● **ASSIGNMENT**
Find the line with "Lemma hguar_cmd_getdel k" in the entries below. Repeat it, every following line, and the line with "Proof. unfold StartTyping.", exactly and with nothing added.

Dataset entries:
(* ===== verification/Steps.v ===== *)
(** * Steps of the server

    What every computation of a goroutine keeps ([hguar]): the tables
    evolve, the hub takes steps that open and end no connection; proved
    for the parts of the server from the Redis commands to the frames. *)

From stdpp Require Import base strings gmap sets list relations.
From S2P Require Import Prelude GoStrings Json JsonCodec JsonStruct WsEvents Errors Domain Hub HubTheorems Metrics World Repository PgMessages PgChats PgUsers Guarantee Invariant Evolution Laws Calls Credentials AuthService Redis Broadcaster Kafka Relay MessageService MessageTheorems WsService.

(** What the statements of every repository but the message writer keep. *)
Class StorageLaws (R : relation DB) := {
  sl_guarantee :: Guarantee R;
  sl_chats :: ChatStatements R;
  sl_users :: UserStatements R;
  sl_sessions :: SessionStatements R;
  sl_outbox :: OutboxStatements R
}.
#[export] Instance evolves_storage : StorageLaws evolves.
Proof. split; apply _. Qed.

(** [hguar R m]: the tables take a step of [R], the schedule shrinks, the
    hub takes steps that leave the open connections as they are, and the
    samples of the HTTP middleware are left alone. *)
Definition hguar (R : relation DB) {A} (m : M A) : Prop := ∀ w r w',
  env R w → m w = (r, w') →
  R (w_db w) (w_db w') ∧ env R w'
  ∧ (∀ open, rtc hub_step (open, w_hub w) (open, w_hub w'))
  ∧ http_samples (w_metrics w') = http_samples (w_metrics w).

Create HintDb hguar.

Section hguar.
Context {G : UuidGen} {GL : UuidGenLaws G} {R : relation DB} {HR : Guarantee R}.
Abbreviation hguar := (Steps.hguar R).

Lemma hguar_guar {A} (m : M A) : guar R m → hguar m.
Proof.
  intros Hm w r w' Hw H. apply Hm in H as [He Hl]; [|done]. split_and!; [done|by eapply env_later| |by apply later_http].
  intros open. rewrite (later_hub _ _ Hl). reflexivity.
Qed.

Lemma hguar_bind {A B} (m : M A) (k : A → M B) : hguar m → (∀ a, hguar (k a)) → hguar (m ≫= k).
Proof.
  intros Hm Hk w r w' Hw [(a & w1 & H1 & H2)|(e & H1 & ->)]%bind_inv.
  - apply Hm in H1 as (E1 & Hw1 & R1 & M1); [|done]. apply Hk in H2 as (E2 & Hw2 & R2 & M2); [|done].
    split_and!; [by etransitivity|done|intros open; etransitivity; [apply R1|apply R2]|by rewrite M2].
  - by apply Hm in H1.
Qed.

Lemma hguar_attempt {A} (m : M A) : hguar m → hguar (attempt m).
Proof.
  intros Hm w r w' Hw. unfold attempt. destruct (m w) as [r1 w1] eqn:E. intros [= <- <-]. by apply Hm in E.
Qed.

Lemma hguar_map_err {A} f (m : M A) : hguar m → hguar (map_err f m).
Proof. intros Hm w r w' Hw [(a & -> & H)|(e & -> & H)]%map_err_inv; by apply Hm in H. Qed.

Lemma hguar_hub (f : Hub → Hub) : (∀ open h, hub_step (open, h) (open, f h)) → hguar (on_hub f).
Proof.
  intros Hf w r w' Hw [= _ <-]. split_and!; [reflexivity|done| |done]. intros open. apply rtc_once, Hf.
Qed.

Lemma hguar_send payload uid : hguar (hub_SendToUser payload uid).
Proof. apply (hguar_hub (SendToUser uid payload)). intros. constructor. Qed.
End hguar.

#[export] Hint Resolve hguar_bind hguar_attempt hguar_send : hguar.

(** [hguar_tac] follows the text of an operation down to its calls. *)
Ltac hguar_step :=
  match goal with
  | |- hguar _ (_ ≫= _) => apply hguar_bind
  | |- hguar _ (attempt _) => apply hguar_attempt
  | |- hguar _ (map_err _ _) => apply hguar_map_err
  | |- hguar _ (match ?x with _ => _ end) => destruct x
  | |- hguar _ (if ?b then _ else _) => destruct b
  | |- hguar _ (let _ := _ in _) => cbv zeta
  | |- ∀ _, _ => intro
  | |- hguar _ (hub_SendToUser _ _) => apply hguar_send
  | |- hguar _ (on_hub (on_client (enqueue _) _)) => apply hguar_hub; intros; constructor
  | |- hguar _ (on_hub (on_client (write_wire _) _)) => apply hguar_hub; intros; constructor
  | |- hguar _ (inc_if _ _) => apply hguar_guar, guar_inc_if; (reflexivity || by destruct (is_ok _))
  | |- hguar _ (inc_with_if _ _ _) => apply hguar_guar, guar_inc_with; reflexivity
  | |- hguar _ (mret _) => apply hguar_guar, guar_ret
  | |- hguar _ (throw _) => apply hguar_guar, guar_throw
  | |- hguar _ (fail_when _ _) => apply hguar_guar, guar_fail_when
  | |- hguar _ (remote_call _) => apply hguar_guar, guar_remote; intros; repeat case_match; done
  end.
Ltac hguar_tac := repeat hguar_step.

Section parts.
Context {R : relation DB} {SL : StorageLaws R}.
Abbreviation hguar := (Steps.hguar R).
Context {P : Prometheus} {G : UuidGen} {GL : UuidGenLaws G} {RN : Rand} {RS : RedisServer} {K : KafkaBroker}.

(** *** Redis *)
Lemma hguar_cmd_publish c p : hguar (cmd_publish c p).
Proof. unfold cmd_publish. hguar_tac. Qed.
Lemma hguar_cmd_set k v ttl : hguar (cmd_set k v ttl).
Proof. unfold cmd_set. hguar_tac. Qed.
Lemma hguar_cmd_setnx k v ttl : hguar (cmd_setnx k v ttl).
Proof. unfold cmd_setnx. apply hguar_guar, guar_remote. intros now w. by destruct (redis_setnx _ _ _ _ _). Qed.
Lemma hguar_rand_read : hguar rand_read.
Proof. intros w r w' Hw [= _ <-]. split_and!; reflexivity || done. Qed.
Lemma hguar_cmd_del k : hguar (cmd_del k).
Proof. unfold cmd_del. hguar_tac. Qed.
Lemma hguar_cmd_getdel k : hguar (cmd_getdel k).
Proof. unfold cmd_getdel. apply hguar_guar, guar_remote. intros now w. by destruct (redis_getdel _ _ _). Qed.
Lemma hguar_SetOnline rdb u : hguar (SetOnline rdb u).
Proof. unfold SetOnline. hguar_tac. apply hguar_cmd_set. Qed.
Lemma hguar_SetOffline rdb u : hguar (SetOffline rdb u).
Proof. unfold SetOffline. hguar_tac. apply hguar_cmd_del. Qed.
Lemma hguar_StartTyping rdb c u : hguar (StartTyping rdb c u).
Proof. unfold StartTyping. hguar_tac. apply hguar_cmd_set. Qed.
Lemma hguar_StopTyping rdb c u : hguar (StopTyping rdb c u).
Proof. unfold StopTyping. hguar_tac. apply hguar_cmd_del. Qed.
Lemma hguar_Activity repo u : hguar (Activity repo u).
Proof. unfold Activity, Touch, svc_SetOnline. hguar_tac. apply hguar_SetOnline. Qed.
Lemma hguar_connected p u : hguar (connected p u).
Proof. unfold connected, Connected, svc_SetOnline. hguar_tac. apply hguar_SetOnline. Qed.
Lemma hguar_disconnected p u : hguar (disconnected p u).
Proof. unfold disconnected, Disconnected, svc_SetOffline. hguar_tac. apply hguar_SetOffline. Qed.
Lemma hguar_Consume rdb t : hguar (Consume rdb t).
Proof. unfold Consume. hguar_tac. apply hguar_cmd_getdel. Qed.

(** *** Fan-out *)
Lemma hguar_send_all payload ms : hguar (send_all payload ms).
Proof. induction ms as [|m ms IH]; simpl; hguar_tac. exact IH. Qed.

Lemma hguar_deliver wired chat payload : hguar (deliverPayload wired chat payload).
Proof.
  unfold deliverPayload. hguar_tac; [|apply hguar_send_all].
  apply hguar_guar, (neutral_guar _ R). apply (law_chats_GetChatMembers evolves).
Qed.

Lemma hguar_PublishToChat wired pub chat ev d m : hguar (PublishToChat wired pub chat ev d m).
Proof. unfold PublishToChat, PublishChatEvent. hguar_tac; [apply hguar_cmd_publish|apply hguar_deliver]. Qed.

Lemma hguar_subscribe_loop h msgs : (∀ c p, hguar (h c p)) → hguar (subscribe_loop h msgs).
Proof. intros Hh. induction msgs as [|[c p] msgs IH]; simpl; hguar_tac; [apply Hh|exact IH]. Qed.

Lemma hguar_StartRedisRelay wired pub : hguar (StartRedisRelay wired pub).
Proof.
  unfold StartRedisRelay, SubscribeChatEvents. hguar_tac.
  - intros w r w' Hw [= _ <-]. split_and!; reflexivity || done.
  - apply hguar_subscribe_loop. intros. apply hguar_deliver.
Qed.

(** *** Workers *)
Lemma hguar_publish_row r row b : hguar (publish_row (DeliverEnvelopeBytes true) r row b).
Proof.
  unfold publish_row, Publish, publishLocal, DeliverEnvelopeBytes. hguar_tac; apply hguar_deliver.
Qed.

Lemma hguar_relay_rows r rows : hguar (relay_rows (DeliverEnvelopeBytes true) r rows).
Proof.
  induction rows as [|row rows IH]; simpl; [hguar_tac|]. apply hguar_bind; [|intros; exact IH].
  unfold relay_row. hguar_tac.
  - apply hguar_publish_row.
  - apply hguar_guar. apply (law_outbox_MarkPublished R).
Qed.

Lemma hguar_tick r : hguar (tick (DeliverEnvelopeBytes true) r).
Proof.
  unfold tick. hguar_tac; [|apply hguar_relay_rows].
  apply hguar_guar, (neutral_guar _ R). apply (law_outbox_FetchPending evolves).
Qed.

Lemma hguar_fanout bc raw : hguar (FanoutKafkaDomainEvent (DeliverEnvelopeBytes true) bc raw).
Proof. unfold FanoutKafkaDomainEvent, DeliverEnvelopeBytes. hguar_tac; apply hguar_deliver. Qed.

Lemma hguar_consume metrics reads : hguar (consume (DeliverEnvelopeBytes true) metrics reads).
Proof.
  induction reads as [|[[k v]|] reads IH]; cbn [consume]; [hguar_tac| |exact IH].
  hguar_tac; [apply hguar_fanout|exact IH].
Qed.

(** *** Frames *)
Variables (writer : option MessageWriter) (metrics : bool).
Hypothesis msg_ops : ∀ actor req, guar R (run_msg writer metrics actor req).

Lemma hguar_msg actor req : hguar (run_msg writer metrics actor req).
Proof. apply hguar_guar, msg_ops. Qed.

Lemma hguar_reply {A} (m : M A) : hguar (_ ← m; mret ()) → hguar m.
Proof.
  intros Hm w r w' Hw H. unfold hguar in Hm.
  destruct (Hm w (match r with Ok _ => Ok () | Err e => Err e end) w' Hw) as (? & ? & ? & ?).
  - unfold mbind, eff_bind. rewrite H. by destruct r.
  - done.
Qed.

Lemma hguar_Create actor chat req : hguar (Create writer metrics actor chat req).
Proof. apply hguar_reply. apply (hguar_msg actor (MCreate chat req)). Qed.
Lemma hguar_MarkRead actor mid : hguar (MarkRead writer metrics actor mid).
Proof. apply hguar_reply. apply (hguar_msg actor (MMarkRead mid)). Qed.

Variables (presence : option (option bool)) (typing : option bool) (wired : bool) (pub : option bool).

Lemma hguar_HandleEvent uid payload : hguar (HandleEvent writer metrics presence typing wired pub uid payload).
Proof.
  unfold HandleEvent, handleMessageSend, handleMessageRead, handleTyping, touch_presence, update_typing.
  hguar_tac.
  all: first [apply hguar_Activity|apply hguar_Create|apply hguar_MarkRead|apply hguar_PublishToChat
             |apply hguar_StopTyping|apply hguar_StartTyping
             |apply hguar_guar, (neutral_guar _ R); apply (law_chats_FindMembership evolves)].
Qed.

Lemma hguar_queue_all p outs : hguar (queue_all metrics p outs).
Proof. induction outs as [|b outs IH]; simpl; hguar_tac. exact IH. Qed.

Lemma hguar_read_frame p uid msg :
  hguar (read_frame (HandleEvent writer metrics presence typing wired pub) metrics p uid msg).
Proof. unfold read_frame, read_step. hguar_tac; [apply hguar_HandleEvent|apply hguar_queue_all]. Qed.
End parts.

● **EXPECTED ANSWER**
Lemma hguar_cmd_getdel k : hguar (cmd_getdel k).
Proof. unfold cmd_getdel. apply hguar_guar, guar_remote. intros now w. by destruct (redis_getdel _ _ _). Qed.
Lemma hguar_SetOnline rdb u : hguar (SetOnline rdb u).
Proof. unfold SetOnline. hguar_tac. apply hguar_cmd_set. Qed.
Lemma hguar_SetOffline rdb u : hguar (SetOffline rdb u).
Proof. unfold SetOffline. hguar_tac. apply hguar_cmd_del. Qed.
Lemma hguar_StartTyping rdb c u : hguar (StartTyping rdb c u).
Proof. unfold StartTyping. hguar_tac. apply hguar_cmd_set. Qed.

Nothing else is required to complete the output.